Kapan dunia bawah Tiongkok Tengah berubah seperti ini?
Meski merasa malu di hadapan Chen Yu, namun saat melihat celana Tang Ao sudah berlumuran darah, ia terpaksa memberanikan diri tertawa dua kali, “Adik, lihat si kecil Tang sudah kehilangan banyak darah, apa dia akan baik-baik saja?”
“Apa?” Tang Ao penuh kebingungan.
Ia sangat ingin bertanya, aku sudah kehilangan banyak darah, kenapa kau masih tanya apakah aku akan baik-baik saja?
Orang buta pun tahu aku sebentar lagi mati, bukan?!
Chen Yu berkata ringan, “Tenang saja. Kalau aku ingin dia mati, dia pasti mati. Kalau aku ingin dia hidup, meski sudah mati, dia pun bisa hidup.”
Huang Zhenqiang benar-benar percaya kalimat itu.

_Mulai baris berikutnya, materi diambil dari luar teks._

(* ===== verification/QuicFacts.v ===== *)
(** * What the QUIC listener guarantees

    A connection never holds more streams, owed replies or partial frames than
    its limits, no more connections than the limit wait unauthenticated, an
    attach attempt that was rejected is the last one, and a connection that was
    attached releases its session when it ends. *)

From stdpp Require Import prelude strings list gmap.
From Stdlib Require Import ZArith Lia.
From S2P Require Import Prelude PyDict PyBytes PyValue Json PrivateFraming Database Sessions SessionFacts Protocol Connection Authorization Server QortalIdentity QortalFacts GroupAccess GroupFacts AuthService AuthFacts PrivateService PrivateFacts NativePlane AppService QuicServer.

Module QuicThm.
Import Protocol Connection Server Auth PrivateTransport AuthThm PrivateThm PrivateMeta Quic.

(** ** Parsers *)

(** A parser keeps no more than one frame of its largest size. *)
Definition parser_bound (mpb : Z) : Z := 12 + Private.MAX_METADATA_BYTES + mpb.

Lemma feed_loop_bound n mpb buf rem :
  0 <= mpb -> Private.blen buf <= parser_bound mpb -> Private.blen (fst (Private.feed_loop n mpb buf rem)) <= parser_bound mpb.
Proof.
  intros Hm. revert buf rem. induction n as [|n IH]; intros buf rem Hb; [done|]. cbn [Private.feed_loop].
  destruct (0 <? length rem)%nat; [|done]. unfold parser_bound, Private.blen, Private.HEADER_size in *.
  set (buf1 := buf ++ take _ rem). assert (length buf1 <= Nat.max 12 (length buf))%nat as H1.
  { unfold buf1. rewrite length_app, length_take. lia. }
  destruct (length buf1 <? 12)%nat; [cbn [fst]; unfold Private.MAX_METADATA_BYTES in *; lia|].
  destruct (Private.check_header mpb buf1) as [[[t mlen] plen]|e] eqn:Ec; [|cbn [fst]; unfold Private.MAX_METADATA_BYTES in *; lia].
  assert (Z.of_nat mlen <= Private.MAX_METADATA_BYTES /\ Z.of_nat plen <= mpb) as [Hml Hpl].
  { revert Ec. unfold Private.check_header. destruct (Private.unpack buf1) as [[[[? ?] ?] ml] pl]. destruct (_ || _); [done|].
    destruct ((ml >? _) || _) eqn:E; [done|]. intros [= _ <- <-]. apply orb_false_iff in E as [E1 E2].
    rewrite Z.gtb_ltb in E1, E2. apply Z.ltb_ge in E1, E2. unfold Private.MAX_METADATA_BYTES in *. lia. }
  set (buf2 := buf1 ++ take _ _). assert (length buf2 <= Nat.max (12 + mlen + plen) (length buf1))%nat as H2.
  { unfold buf2. rewrite length_app, length_take. lia. }
  destruct (length buf2 <? _)%nat; [cbn [fst]; unfold Private.MAX_METADATA_BYTES in *; lia|].
  match goal with |- context [Private.feed_loop n mpb ?a ?b] => specialize (IH a b); destruct (Private.feed_loop n mpb a b) as [c [fs|e]] end;
    apply IH; rewrite length_drop; unfold Private.MAX_METADATA_BYTES in *; lia.
Qed.

Lemma feed_bound data p :
  0 <= Private.max_payload_bytes p -> Private.blen (Private.buffer p) <= parser_bound (Private.max_payload_bytes p) ->
  Private.blen (Private.buffer (fst (Private.feed data p))) <= parser_bound (Private.max_payload_bytes p) /\
  Private.max_payload_bytes (fst (Private.feed data p)) = Private.max_payload_bytes p.
Proof.
  intros Hm Hb. unfold Private.feed. pose proof (feed_loop_bound (S (length (Private.buffer p) + length data)) _ _ data Hm Hb) as Hl.
  by destruct (Private.feed_loop _ _ _ _).
Qed.

Lemma retained_nonneg d : 0 <= retained d.
Proof. unfold retained. induction d as [|[k x] d IH]; cbn [foldr]; unfold Private.blen in *; lia. Qed.

Lemma retained_sublist d1 d2 : d1 `sublist_of` d2 -> retained d1 <= retained d2.
Proof. unfold retained. induction 1 as [|x l1 l2 _ IH|x l1 l2 _ IH]; cbn [foldr]; unfold Private.blen in *; lia. Qed.

Lemma retained_cons k x d : retained ((k, x) :: d) = Private.blen (Private.buffer x) + retained d.
Proof. done. Qed.

Lemma retained_set k x d : od_wf d -> retained (od_set k x d) = Private.blen (Private.buffer x) + retained (od_pop k d).
Proof.
  unfold od_wf. induction d as [|[k' y] d IH]; [done|]. intros [Hni Hwf]%NoDup_cons. cbn [od_set od_pop]. case_decide as Hk.
  - subst k'. rewrite od_pop_not_mem; [done|]. by apply od_get_None.
  - rewrite !retained_cons, IH by done. lia.
Qed.

Lemma od_pop_sublist_mono {V} k (d1 d2 : odict Z V) : d1 `sublist_of` d2 -> od_pop k d1 `sublist_of` od_pop k d2.
Proof.
  induction 1 as [|[k' x] l1 l2 _ IH|[k' x] l1 l2 _ IH]; cbn [od_pop]; [done|case_decide; [done|by apply sublist_skip]|].
  case_decide; [done|by apply sublist_cons].
Qed.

Pagi tadi, ia sendiri melihat Chen Yu menghidupkan nenek yang sudah tak bernyawa.
Jadi ia tak peduli lagi, selama tidak mati, tunggu saja sampai Tang Zhicheng datang.
Tapi Tang Ao tak tahu soal itu.
Saat nenek keluarga Tang terkena musibah, Tang Zhicheng sama sekali tak sempat memberitahu keluarga. Setelah nenek itu sadar, ia berkata karena sudah sembuh, tak perlu merepotkan anak-anak, semua orang juga sibuk.
“Paman, aku hampir mati, tolong aku!” Tang Ao berkata panik.
Huang Zhenqiang berkata, “Tak akan mati, tenang saja.”
“Kau tidak peduli lagi?” Wajah tampan Tang Ao yang dingin dan lembut itu bergetar hebat.
Mati atau tidak urusan nanti, sekarang keponakanmu ditusuk orang, kau cuma diam saja?
“Aku tak bisa berbuat apa-apa,” jawab Huang Zhenqiang langsung.
Mendengar jawaban itu, Tang Ao, Zhou Tai, dan yang lain tampak sangat terkejut.
Penguasa besar Tiongkok Tengah, di wilayahnya sendiri, ternyata ada juga hal yang tak bisa ia urus?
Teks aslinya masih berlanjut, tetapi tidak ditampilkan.